(Extracted records begins)

Lemma requeue_walk_spec from to max_move old_key new_key exact_key :
  let b := c3_futex_hash from old_key in let nb := c3_futex_hash to new_key in nb <> b ->
  forall rest fuel pre it moved t L,
  repr t L -> L b = pre ++ rest -> (length rest < fuel)%nat ->
  (it = at_list rest \/ it < 0 /\ rest = []) -> 0 <= moved -> moved + Z.of_nat (length rest) < 2 ^ 32 ->
  let p i := w_from from old_key exact_key (g_c3_futex_waiters t i) in
  let '(out, kept) := take_match p (Z.to_nat (max_move - moved)) rest in
  let '(n, t') := requeue_walk fuel b from to max_move old_key new_key exact_key (last_of pre) it moved t in
  n = moved + Z.of_nat (length out) /\ repr t' (bucket_set nb (rev out ++ L nb) (bucket_set b (pre ++ kept) L)) /\
  (forall j, wdata (g_c3_futex_waiters t' j) = wdata (if decide (j ∈ out) then retarget to new_key (g_c3_futex_waiters t j) else g_c3_futex_waiters t j)) /\
  g_c3_futex_waiter_seq t' = g_c3_futex_waiter_seq t.
Proof.
  intros b nb Hnb rest. induction rest as [|k rest IH]; intros fuel pre it moved t L Hr HL Hf Hit Hw Hwr; cbv zeta;
    (destruct fuel as [|fuel]; [cbn [length] in Hf; lia|]); cbn [requeue_walk].
  { assert (Hneg : it < 0) by (destruct Hit as [->|[? _]]; [cbn; lia|done]).
    destruct (Z.leb_spec 0 it); [lia|]. cbn [negb andb].
    replace (take_match _ _ []) with ([] : list Z, [] : list Z) by (by destruct (Z.to_nat _)).
    split_and!; [cbn [length]; lia| | |done].
    - apply (repr_ext t L); [|done]. intros b'. cbn [rev app]. unfold bucket_set.
      destruct (Z.eqb_spec b' nb) as [->|]; [done|]. destruct (Z.eqb_spec b' b) as [->|]; done.
    - intros j. destruct (decide (j ∈ [])) as [Hj|]; [by apply elem_of_nil in Hj|done]. }
  destruct Hit as [->|[? ?]]; [|done]. cbn [at_list]. destruct (walk_step t L b pre k rest Hr HL) as (Hk&Hnx1&Hnx2).
  destruct (Z.leb_spec 0 k); [|lia]. cbn [andb]. destruct (Z.ltb_spec moved max_move) as [Hlt|Hge]; cbn [negb].
  2:{ replace (Z.to_nat (max_move - moved)) with 0%nat by lia. cbn [take_match length].
      split_and!; [lia| | |done].
      - apply (repr_ext t L); [|done]. intros b'. cbn [rev app]. unfold bucket_set.
        destruct (Z.eqb_spec b' nb) as [->|]; [done|]. destruct (Z.eqb_spec b' b) as [->|]; done.
      - intros j. destruct (decide (j ∈ [])) as [Hj|]; [by apply elem_of_nil in Hj|done]. }
  assert (Hit : w_next (g_c3_futex_waiters t k) = at_list rest \/ w_next (g_c3_futex_waiters t k) < 0 /\ rest = [])
    by (destruct (Z.leb_spec 0 (w_next (g_c3_futex_waiters t k))); [left; auto|right; auto with lia]).
  cbn [length] in *. destruct (Z.to_nat (max_move - moved)) as [|m] eqn:Hm; [lia|]. cbn [take_match].
  change ((w_uaddr (g_c3_futex_waiters t k) =? from) && (negb exact_key || (w_mm_key (g_c3_futex_waiters t k) =? old_key)))
    with (w_from from old_key exact_key (g_c3_futex_waiters t k)).
  destruct (w_from from old_key exact_key (g_c3_futex_waiters t k)) eqn:Hmt.
  - destruct (move_repr t L b pre k rest to new_key Hr HL Hnb) as (Hr1&Hd1&Hq1). fold nb in Hr1, Hd1, Hq1. fold nb.
    fold (retarget to new_key (g_c3_futex_waiters (relink b (last_of pre) (w_next (g_c3_futex_waiters t k)) t) k)).
    set (t1 := push_chain nb k _ _) in *. clearbody t1.
    assert (Hnd : ~ In k rest).
    { pose proof (r_nodup _ _ Hr b) as Hn. rewrite HL in Hn. apply NoDup_mid in Hn as [Hn _]. rewrite in_app_iff in Hn. tauto. }
    rewrite u32_small by lia.
    assert (HL1 : bucket_set nb (k :: L nb) (bucket_set b (pre ++ rest) L) b = pre ++ rest).
    { unfold bucket_set. destruct (Z.eqb_spec b nb); [congruence|]. by rewrite Z.eqb_refl. }
    specialize (IH fuel pre (w_next (g_c3_futex_waiters t k)) (moved + 1) t1 _ Hr1 HL1 ltac:(lia) Hit ltac:(lia) ltac:(lia)). cbv zeta in IH.
    replace (Z.to_nat (max_move - (moved + 1))) with m in IH by lia.
    assert (Hsame : forall i, i <> k -> wdata (g_c3_futex_waiters t1 i) = wdata (g_c3_futex_waiters t i)).
    { intros i Hi. rewrite Hd1. by destruct (decide (i = k)). }
    rewrite (take_match_ext _ (fun i => w_from from old_key exact_key (g_c3_futex_waiters t i))) in IH
      by (intros i Hi; apply wdata_from, Hsame; by intros ->).
    pose proof (take_match_in (fun i => w_from from old_key exact_key (g_c3_futex_waiters t i)) m rest) as Hto.
    destruct (take_match _ m rest) as [out kept]. cbn [fst] in Hto.
    destruct (requeue_walk _ _ _ _ _ _ _ _ _ _ _ _) as [n t']. destruct IH as (->&Hr'&Hd'&Hq'). cbn [length].
    split_and!; [lia| | |congruence].
    + eapply repr_ext; [|exact Hr']. intros b'. cbn [rev]. rewrite <-app_assoc. cbn [app]. unfold bucket_set.
      destruct (Z.eqb_spec b' nb) as [->|]; [|by destruct (b' =? b)]. by rewrite Z.eqb_refl.
    + intros j. rewrite Hd'. assert (Hjk : k ∉ out).
      { rewrite list_elem_of_In. intros Hj. apply Hnd. by apply Hto. }
      destruct (decide (j ∈ out)) as [Hj|Hj], (decide (j ∈ k :: out)) as [Hj2|Hj2]; rewrite elem_of_cons in Hj2; try tauto.
      * assert (Hne : j <> k) by (by intros ->). specialize (Hsame j Hne).
        destruct (g_c3_futex_waiters t1 j), (g_c3_futex_waiters t j). cbn in *. by simplify_eq.
      * destruct Hj2 as [->|]; [|done]. rewrite Hd1. by destruct (decide (k = k)).
      * apply Hsame. tauto.
  - specialize (IH fuel (pre ++ [k]) (w_next (g_c3_futex_waiters t k)) moved t L Hr
                  ltac:(by rewrite <-app_assoc) ltac:(lia) Hit ltac:(lia) ltac:(lia)). cbv zeta in IH.
    rewrite Hm, last_of_snoc in IH. destruct (take_match _ (S m) rest) as [out kept].
    destruct (requeue_walk _ _ _ _ _ _ _ _ _ _ _ _) as [n t']. destruct IH as (->&Hr'&Hd'&Hq').
    rewrite <-app_assoc in Hr'. done.
Qed.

(Extracted records ends)

**Task to carry out**
An exact copy is needed of the lines from the one containing "rewrite list_elem_of_In. intros" through the end of the records.

**Completed exercise**
      { rewrite list_elem_of_In. intros Hj. apply Hnd. by apply Hto. }
      destruct (decide (j ∈ out)) as [Hj|Hj], (decide (j ∈ k :: out)) as [Hj2|Hj2]; rewrite elem_of_cons in Hj2; try tauto.
      * assert (Hne : j <> k) by (by intros ->). specialize (Hsame j Hne).
        destruct (g_c3_futex_waiters t1 j), (g_c3_futex_waiters t j). cbn in *. by simplify_eq.
      * destruct Hj2 as [->|]; [|done]. rewrite Hd1. by destruct (decide (k = k)).
      * apply Hsame. tauto.
  - specialize (IH fuel (pre ++ [k]) (w_next (g_c3_futex_waiters t k)) moved t L Hr
                  ltac:(by rewrite <-app_assoc) ltac:(lia) Hit ltac:(lia) ltac:(lia)). cbv zeta in IH.
    rewrite Hm, last_of_snoc in IH. destruct (take_match _ (S m) rest) as [out kept].
    destruct (requeue_walk _ _ _ _ _ _ _ _ _ _ _ _) as [n t']. destruct IH as (->&Hr'&Hd'&Hq').
    rewrite <-app_assoc in Hr'. done.
Qed.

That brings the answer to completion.